Mascoutah | Three months ago, Josef Latham was a self-described agnostic struggling with difficulties he didn’t know how to handle. He asked a friend what he should do, and she advised him to pray, believing God would hear him.
Her advice eventually led him to First Baptist Church, Mascoutah, where he accepted Christ during the week after Palm Sunday and was baptized on Easter.
On Friday, June 10, Josef shared his testimony at a community worship service hosted by the church as part of Crossover, the evangelistic outreach held before the Southern Baptist Convention each year. Mascoutah’s youth group spent the week painting pavilions at a local park and starting conversations with pool-goers and walkers.
They had some 300 conversations during the week, said youth pastor Matt Burton.
“I know that the person I was before I was saved, I would have never ever had the courage to reach out to these people, to speak like I did last night,” Josef said Saturday at a block party culminating the week. “And I think there’s absolutely no way that it wasn’t Him.”
Through approximately 85 Crossover projects in Missouri and Illinois, 3,984 volunteers reported 8,379 gospel conversations, and 556 people accepted Christ.
Burton started planning for the church’s Crossover project late last year. The youth group has participated in World Changers projects the past several summers, so Burton planned a mission week based on that model: community service projects in the morning and worship in the evening, with evangelism training—based on the “3 Circles” guide to starting gospel conversations—in the afternoon.
When the church started sending teams to World Changers four years ago, Burton said, “We wanted to teach the kids that missions can be local.” This year, they decided to stay even closer to home.
“After four years and with the Convention coming to St. Louis, we said, ‘Let’s do something in Mascoutah,’” Burton said.
On Saturday, around 80 volunteers ran two outreach events simultaneously at the church: the block party, situated mostly under shade trees offering respite from the heat, and a health fair with 20 vendors inside the church building. A small mission team from Sedalia, Mo., partnered with the students throughout the week, and Eternity Baptist Church in Centralia, Ill., sent volunteers to help with the Saturday outreach.
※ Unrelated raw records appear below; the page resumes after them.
Lemma hints_spec (g : Chess.t) (square : string) (moves : list string)
    (acc res : Board.Squares) :
  Board.hints g square moves acc = Board.done res ->
  (forall k, In k moves ->
     Board.style_of k res
     = Some (if Board.enemy_on g square k then Board.capture_hint else Board.move_hint))
  /\ (forall k, ~ In k moves -> Board.style_of k res = Board.style_of k acc)
  /\ (forall k, In k (map fst res) <-> In k moves \/ In k (map fst acc))
  /\ (NoDup (map fst acc) -> NoDup (map fst res)).
Proof.
  revert acc. induction moves as [|to rest IH]; intros acc; cbn [Board.hints].
  - intros H. injection H as <-. repeat split; auto.
    + intros k [].
    + intros [[]|H]; exact H.
  - destruct (Board.hint g square to) as [h|] eqn:Hh; [|discriminate].
    intros Hres. destruct (IH _ Hres) as (Hin & Hout & Hkeys & Hnd).
    pose proof (hint_value g square to h Hh) as Hv.
    split; [|split; [|split]].
    + intros k Hk. destruct (in_dec string_dec k rest) as [Hr|Hr]; [exact (Hin k Hr)|].
      destruct Hk as [<-|Hk]; [|contradiction].
      rewrite (Hout to Hr), style_of_assign_same, Hv. reflexivity.
    + intros k Hk. cbn [In] in Hk.
      rewrite (Hout k (fun H => Hk (or_intror H))).
      apply style_of_assign_other. intros ->. apply Hk. left. reflexivity.
    + intros k. rewrite Hkeys, assign_keys. cbn [In]. intuition.
    + intros Hacc. apply Hnd. apply assign_keeps_keys_apart. exact Hacc.
Qed.
Lemma _match_loop_stopped (r : ref) (now : Z) (fuel : nat) :
  ∀ s s', _match_loop fuel r now s = (s', Returns tt) → loop_stopped r s'.
Proof.
  induction fuel as [|fuel IH]; intros s s'; [done|].
  cbn [_match_loop]. rewrite run_get_obj.
  destruct (objects s !! r) as [order|] eqn:Ho; [|done].
  destruct (Qltb _ _) eqn:Hlt.
  2: { intros [= <-]. exists order. split; [done|]. left. by apply Qltb_ge. }
  change (match Order.side order with BUY => best_ask | SELL => best_bid end)
    with (best_opposite (Order.side order)).
  rewrite run_bind.
  destruct (with_book (Order.ticker order) (best_opposite (Order.side order)) s)
    as [s1 [top| |]] eqn:Hbook; [|done|done].
  apply with_book_head in Hbook as (Hobj & b' & Hb' & Hhead).
  destruct top as [cr|].
  2: { intros [= <-]. exists order. split; [by rewrite Hobj|]. right.
       exists b'. split; [done|]. simpl in Hhead. by rewrite Hhead. }
  destruct Hhead as (e & t & c & Hh & Hr & Hc & Hst).
  rewrite run_get_obj, Hc, run_bind.
  destruct (truthy (Order.price order)) eqn:Htr.
  - rewrite run_as_num. destruct (Order.price c) as [cp|] eqn:Hcp; [|done].
    rewrite run_as_num. destruct (Order.price order) as [op|] eqn:Hop; [|done].
    unfold ret at 1.
    destruct (match Order.side order with
              | BUY => Qltb op cp
              | SELL => Qltb cp op
              end) eqn:Hstop.
    + intros [= <-]. exists order. split; [by rewrite Hobj|]. right.
      exists b'. split; [done|]. rewrite Hh. exists c. rewrite Hr.
      split; [done|]. split; [done|]. split; [by rewrite Hop|].
      exists op, cp. split; [done|]. split; [done|].
      destruct (Order.side order); by apply Qltb_lt.
    + rewrite run_bind. destruct (_execute_trade _ _ _ _ _ _) as [s2 [[]| |]];
        [|done|done]. apply IH.
  - unfold ret at 1. rewrite run_bind.
    destruct (_execute_trade _ _ _ _ _ _) as [s2 [[]| |]]; [|done|done]. apply IH.
Qed.

(** X3.  The matching loop stops, when it stops without an exception, only
    in one of three ways: the order is filled; the opposite heap is empty
    (every entry left of it was discarded as not PENDING); or the order has a
    non-zero price and the PENDING order at the head of the opposite heap is
    priced beyond it. *)
Theorem _match_loop_stop_condition (r : ref) (now : Z) (fuel : nat) (s : Exchange) :
  match _match_loop fuel r now s with
  | (s', Returns _) => loop_stopped r s'
  | _ => True
  end.
Proof.
  destruct (_match_loop fuel r now s) as [s' [[]| |]] eqn:Hrun; [|done|done].
  by eapply _match_loop_stopped.
Qed.

Lemma _execute_trade_agents (r1 r2 : ref) (q : Q) (price : option Q) (now : Z)
    (s s' : Exchange) (out : outcome unit) :
  _execute_trade r1 r2 q price now s = (s', out) →
  agents s' = agents s
  ∨ ∃ bk sk buyer seller t cost,
      agents s !! bk = Some buyer ∧ agents s !! sk = Some seller
      ∧ agents s' = alter (debit_seller t q cost) sk
                      (alter (credit_buyer t q cost) bk (agents s)).
Proof.
  unfold _execute_trade. rewrite run_get_obj.
  destruct (objects s !! r1) as [o1|] eqn:Ho1; [|intros [= <- <-]; by left].
  set (br := if bool_decide (Order.side o1 = BUY) then r1 else r2).
  set (sr := if bool_decide (Order.side o1 = BUY) then r2 else r1).
  rewrite run_get_obj.
  destruct (objects s !! br) as [bo|] eqn:Hbo; [|intros [= <- <-]; by left].
  rewrite run_get_obj.
  destruct (objects s !! sr) as [so|] eqn:Hso; [|intros [= <- <-]; by left].
  rewrite run_agent_at.
  destruct (agents s !! Order.agent_id bo) as [buyer|] eqn:Hbuyer;
    [|intros [= <- <-]; by left].
  rewrite run_agent_at.
  destruct (agents s !! Order.agent_id so) as [seller|] eqn:Hseller;
    [|intros [= <- <-]; by left].
  rewrite run_as_num.
  destruct price as [p|]; [|intros [= <- <-]; by left].
  rewrite !run_modify, !run_modify_obj, run_get_obj.
  apply lookup_lt_Some in Hbo, Hso.
  match goal with |- context [match ?x !! br with _ => _ end] =>
    destruct (x !! br) as [bo'|] eqn:Hbo' end.
  2: { apply lookup_ge_None in Hbo'. simpl in Hbo'.
       rewrite !length_alter in Hbo'. lia. }
  rewrite run_when_modify_obj, run_get_obj.
  match goal with |- context [match ?x !! sr with _ => _ end] =>
    destruct (x !! sr) as [so'|] eqn:Hso' end.
  2: { apply lookup_ge_None in Hso'. simpl in Hso'.
       destruct (Qle_bool _ _); rewrite !length_alter in Hso'; lia. }
  rewrite run_when_modify_obj, !run_modify, run_company_at.
  assert (∀ x : Exchange * outcome unit,
            agents x.1 = alter (debit_seller (Order.ticker o1) q (q * p)) (Order.agent_id so)
                           (alter (credit_buyer (Order.ticker o1) q (q * p))
                                  (Order.agent_id bo) (agents s)) →
            x = (s', out) →
            agents s' = agents s
            ∨ ∃ bk sk buyer seller t cost,
                agents s !! bk = Some buyer ∧ agents s !! sk = Some seller
                ∧ agents s' = alter (debit_seller t q cost) sk
                                (alter (credit_buyer t q cost) bk (agents s)))
    as Hfin.
  { intros x Hx ->. right.
    exists (Order.agent_id bo), (Order.agent_id so), buyer, seller,
           (Order.ticker o1), (q * p)%Q. done. }
  match goal with |- context [match ?x !! Order.ticker o1 with _ => _ end] =>
    destruct (x !! Order.ticker o1) as [c|] eqn:Hc end.
  - rewrite run_modify. unfold modify. apply Hfin. simpl. apply agent_alters.
  - apply Hfin. simpl. apply agent_alters.
Qed.

Lemma total_cash_settled (t : string) (q cost : Q) (bk sk : string)
    (buyer seller : Agent.t) (m : gmap string Agent.t) :
  m !! bk = Some buyer → m !! sk = Some seller →
  (sum_over Agent.balance
     (alter (debit_seller t q cost) sk (alter (credit_buyer t q cost) bk m))
   == sum_over Agent.balance m)%Q.
Proof.
  intros Hb Hs.
  destruct (decide (bk = sk)) as [->|Hne].
  - rewrite Hb in Hs. injection Hs as <-.
    rewrite (sum_over_alter _ _ _ _ (credit_buyer t q cost buyer)).
    2: { by rewrite lookup_alter_eq, Hb. }
    rewrite (sum_over_alter _ _ _ _ buyer Hb). simpl. lra.
  - rewrite (sum_over_alter _ _ _ _ seller).
    2: { by rewrite lookup_alter_ne. }
    rewrite (sum_over_alter _ _ _ _ buyer Hb). simpl. lra.
Qed.


Lemma same_cash_agents (s s' : Exchange) : agents s' = agents s → same_cash s s'.
Proof. unfold same_cash, total_cash. by intros ->. Qed.

Lemma _match_loop_cash (fuel : nat) (r : ref) (now : Z) (s s' : Exchange)
    (out : outcome unit) :
  _match_loop fuel r now s = (s', out) → same_cash s s'.
Proof.
  apply (_match_loop_rel same_cash r now).
  - intros s0. by apply same_cash_agents.
  - unfold same_cash. intros s1 s2 s3 H12 H23. by rewrite H23.
  - intros k side s0 s1 o Hbook. apply same_cash_agents.
    by apply with_book_grows in Hbook as (_ & _ & _ & ? & _).
  - intros s0 order c cr s2 o2 _ _ _ Htrade. unfold same_cash, total_cash.
    apply _execute_trade_agents in Htrade
      as [->|(bk & sk & buyer & seller & t & cost & Hb & Hs & ->)]; [reflexivity|].
    by eapply total_cash_settled.
Qed.

Lemma _match_order_cash (r : ref) (now : Z) (s s' : Exchange) (out : outcome unit) :
  _match_order r now s = (s', out) → same_cash s s'.
Proof.
  unfold _match_order. rewrite run_get_obj.
  destruct (objects s !! r) as [order|]; [|intros [= <- <-]; by apply same_cash_agents].
  rewrite run_get.
  destruct (order_books s !! Order.ticker order);
    [|intros [= <- <-]; by apply same_cash_agents].
  rewrite run_bind.
  destruct (_match_loop _ r now s) as [s1 o1] eqn:Hloop.
  apply _match_loop_cash in Hloop.
  destruct o1 as [[]| |]; try by intros [= <- <-].
  rewrite run_get_obj.
  destruct (objects s1 !! r) as [o|]; [|by intros [= <- <-]].
  destruct (Qle_bool _ _); [by intros [= <- <-]|].
  destruct (Qltb _ _); by intros [= <- <-].
Qed.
Crossover is one part of an Acts 1:8 missions strategy Burton and Pastor Duane Smith have put in place at FBC Mascoutah. “Praise God, the kids have great missions minds,” Burton said, describing how many students have participated in domestic and international mission projects. “It’s really exciting just to see the boldness of some of these kids,” Burton said. Like 11-year-old Gracie Wood, for whom Mascoutah Changers and Crossover was her first ever youth event. At the beginning of the week, Burton said, she was tentative and shy. But by the last day, she was approaching people to ask how she could pray for them.
“I have no doubt some of these kids, whether they’re in vocational ministry or not, are going want to do mission trips, are going to share the gospel.”
Josef Latham is already doing that. Taking time away to serve with his youth group all week strained some of his old relationships, he said, but he had the opportunity to encourage one of his friends to pray, just like someone told him once. And while he’s still working on how to start conversations that lead to the gospel, he was joyful for the opportunity to share his salvation story with his youth group.
It’s like youth leader Bonnie Bodiford told him: “You are the gospel now.” Jesus’s love for people made manifest in Mascoutah, and a story to tell there and beyond.